Il y en a qui déboulonnent des statues pour effacer des traces du passé inadmissibles à leurs yeux.

Et en même temps, il n’y a jamais eu autant de commémorations officielles. En fait, la construction de la mémoire est une affaire politique qui concerne avant tout le présent. Pour nous aider à y voir clair, la sociologue Sarah Gensburger, directrice de recherche au CNRS, à Sciences Po Paris, vient de publier deux livres : Qui pose les questions mémorielles ? (CNRS Éditions) et un ouvrage collectif dirigé avec Jenny Wüstenberg, Dé-commémoration. Quand le monde déboulonne des statues et renomme des rues (éd. Fayard).


  • Charlie Hebdo : Dans vos ouvrages, ou apprend que l’invention de la commémoration est assez récente. Aujourd’hui, on compte 17 journées commémoratives nationales, aussi bien pour les harkis que pour les victimes du terrorisme ou celles du génocide des Tutsis… Et il y a également de plus en plus d’associations mémorielles : depuis les années 2000, tous les ans, il y en a plus de 500 qui sont créées. À quoi est due cette inflation ?

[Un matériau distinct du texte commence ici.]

(** Configurations and builders up to what the SDK shows of them. *)
#[export] Instance config_equiv : Equiv AlternatorConfig := λ c c',
  dynamodb_config c ≡ dynamodb_config c' ∧ config_ext c = config_ext c'.
#[export] Instance config_equivalence : Equivalence (≡@{AlternatorConfig}).
Proof.
  split; unfold equiv, config_equiv.
  - by intros c.
  - intros c c' [Hc He]. by split.
  - intros c1 c2 c3 [Hc He] [Hc' He']. split; by etrans.
Qed.
#[export] Instance builder_equiv : Equiv AlternatorBuilder := λ self self',
  dynamodb_builder self ≡ dynamodb_builder self' ∧ builder_ext self = builder_ext self'.
#[export] Instance to_builder_proper : Proper ((≡) ==> (≡)) Config.to_builder.
Proof. intros c c' [Hc He]. split; [by apply sdk_to_builder_proper|done]. Qed.
#[export] Instance build_proper : Proper ((≡) ==> (≡)) build.
Proof.
  intros b b' [Hb He]. split; [|done]. split; intros s.
  - destruct (decide (s = SEndpointUrl)) as [->|]; [by rewrite !build_endpoint, He|].
    destruct (decide (s = SBehaviorVersion)) as [->|]; [by rewrite !build_behavior|].
    rewrite !build_other by done. apply Hb.
  - rewrite !build_lists. apply Hb.
Qed.

Lemma build_to_builder_build self : build (Config.to_builder (build self)) ≡ build self.
Proof.
  split; [|done]. split; intros s.
  - destruct (decide (s = SEndpointUrl)) as [->|]; [by rewrite !build_endpoint|].
    destruct (decide (s = SBehaviorVersion)) as [->|]; [by rewrite !build_behavior|].
    rewrite (build_other (Config.to_builder _)) by done. apply get_to_builder.
  - rewrite (build_lists (Config.to_builder _)). apply get_all_to_builder.
Qed.

Lemma auth_ok_apply op self self' : auth_ok self → apply_op op self = Ok self' → auth_ok self'.
Proof.
  intros Hok. destruct op; simpl;
    try (intros [= <-]; revert Hok; apply auth_ok_frame; try done; simpl;
         rewrite ?get_push, ?get_set_all, ?get_emit, ?get_capture, ?set_no_auth by done; done).
  - unfold set_require_auth. destruct Hok as [Hex Hno].
    destruct required, (ext_allow_no_auth (builder_ext self)) eqn:Ha; simpl; try done;
      intros [= <-]; split; simpl; rewrite ?Ha; naive_solver.
  - unfold set_allow_no_auth. destruct (ext_require_auth (builder_ext self)) eqn:Hr; [done|].
    intros [= <-]. split; simpl; [rewrite Hr; naive_solver|].
    split; [done|]. intros _. apply (get_set_some SNoAuth).
  - intros [= <-]. revert Hok. apply auth_ok_frame; [done|done|].
    change (dynamodb_builder (Config.to_builder ?c)) with (sdk_to_builder (dynamodb_config c)).
    by rewrite get_to_builder, build_other.
Qed.

Lemma auth_ok_default : auth_ok Config.builder.
Proof. split; simpl; [naive_solver|]. rewrite default_signs. naive_solver. Qed.

Lemma auth_ok_ops ops self self' : auth_ok self → apply_ops ops self = Ok self' → auth_ok self'.
Proof.
  revert self. induction ops as [|op ops IH]; intros self Hok; simpl; [by intros [= <-]|].
  destruct (apply_op op self) as [self1|e] eqn:Hop; simpl; [|done].
  apply IH. by eapply auth_ok_apply.
Qed.

(** The driver's flag says whether the SDK's default protection was removed. *)
Definition stalled_ok self : Prop :=
  sdk_stalled_removed (sdk_build (dynamodb_builder self)) =
  ext_stalled_stream_protection_explicitly_unset (builder_ext self).

Lemma stalled_ok_default : stalled_ok Config.builder.
Proof. apply stalled_default. Qed.

Lemma stalled_ok_apply op self self' : stalled_ok self → apply_op op self = Ok self' → stalled_ok self'.
Proof.
  unfold stalled_ok. intros Hok. destruct op; simpl;
    try (intros [= <-]; simpl;
         rewrite ?stalled_push, ?stalled_set_all, ?stalled_emit, ?stalled_capture,
           ?stalled_set_other by done; exact Hok).
  - unfold set_require_auth. destruct (_ && _); [done|]. by intros [= <-].
  - unfold set_allow_no_auth. destruct (ext_require_auth _); [done|]. intros [= <-]. simpl.
    by rewrite stalled_set_other.
  - intros [= <-]. change (dynamodb_builder (Config.to_builder ?c)) with (sdk_to_builder (dynamodb_config c)).
    by rewrite stalled_to_builder, build_stalled.
  - intros [= <-]. simpl. by rewrite stalled_set.
Qed.

Lemma stalled_ok_ops ops self self' : stalled_ok self → apply_ops ops self = Ok self' → stalled_ok self'.
Proof.
  revert self. induction ops as [|op ops IH]; intros self Hok; simpl; [by intros [= <-]|].
  destruct (apply_op op self) as [self1|e] eqn:Hop; simpl; [|done].
  apply IH. by eapply stalled_ok_apply.
Qed.

End facts.
End ConfigFacts.

(** ** Properties *)

Section properties.
Context `{UrlApi, Flate} {types : SdkTypes} {I : Type} {sdk : SdkApi I}.
Import Builder ConfigFacts.
Implicit Types (self : AlternatorBuilder).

Sarah Gensburger : Les commémorations se sont surtout développées depuis les années 2000. H y avait cinq journées commémoratives entre la Première Guerre mondiale et la fin du XXe siècle, et une douzaine d’autres ont été créées depuis l’an 2000. Cela peut être provoqué par des demandes d’associations, mais il serait faux de croire que tout vient d’elles. L’État joue aussi un rôle important, car il a fait de la mémoire une ressource. La commémoration est même devenue un outil de gouvernement, et il y a de plus en plus de programmes de financement. C’est une coconstruction entre les associations et l’État.

  • Au niveau du gouvernement, qui décide de ce qu’on commémore… ou pas ?

Il y a l’exécutif, bien sûr, mais aussi deux grandes administrations qui s’occupent des questions de mémoire. D’un côté, le ministère des Armées, avec les anciens combattants ; de l’autre, le ministère de la Culture. Ce dernier s’occupe par exemple de la commémoration de l’abolition de l’esclavage. Mais les questions de mémoire concernent de plus en plus de domaines de la société. Elles peuvent être utilisées pour les politiques de la ville. Ainsi, lorsqu’on s’apprête à raser un quartier, on récolte d’abord les souvenirs des habitants et on construit une histoire orale. D’autres développent ce qui s’appelle désormais le « tourisme de mémoire ».

  • Les anciens combattants sont pourtant de moins en moins nombreux, cependant vous dites qu’ils jouent encore un rôle important dans la construction de la mémoire, et que des polémiques agitent encore leurs rangs ?

Pendant longtemps, l’administration des anciens combattants s’occupait principalement de l’attribution des pensions et des prises en charge médicales. La gestion des questions mémorielles est aussi une façon de lui trouver de nouvelles fonctions. Et il arrive que les associations d’anciens combattants soient en conflit.

Par exemple, pour célébrer la Résistance, l’administration devait se placer en quelque sorte au-dessus de l’opposition entre résistances gaulliste et communiste. Lorsqu’on célèbre la mémoire de Guy Môquet, comme cela a été fait sous la présidence de Nicolas Sarkozy, on met de côté son engagement communiste. Certains communistes ont alors eu l’impression de se faire voler cette mémoire. En fait, chaque fois qu’on commémore, il y a aussi ce qu’on efface.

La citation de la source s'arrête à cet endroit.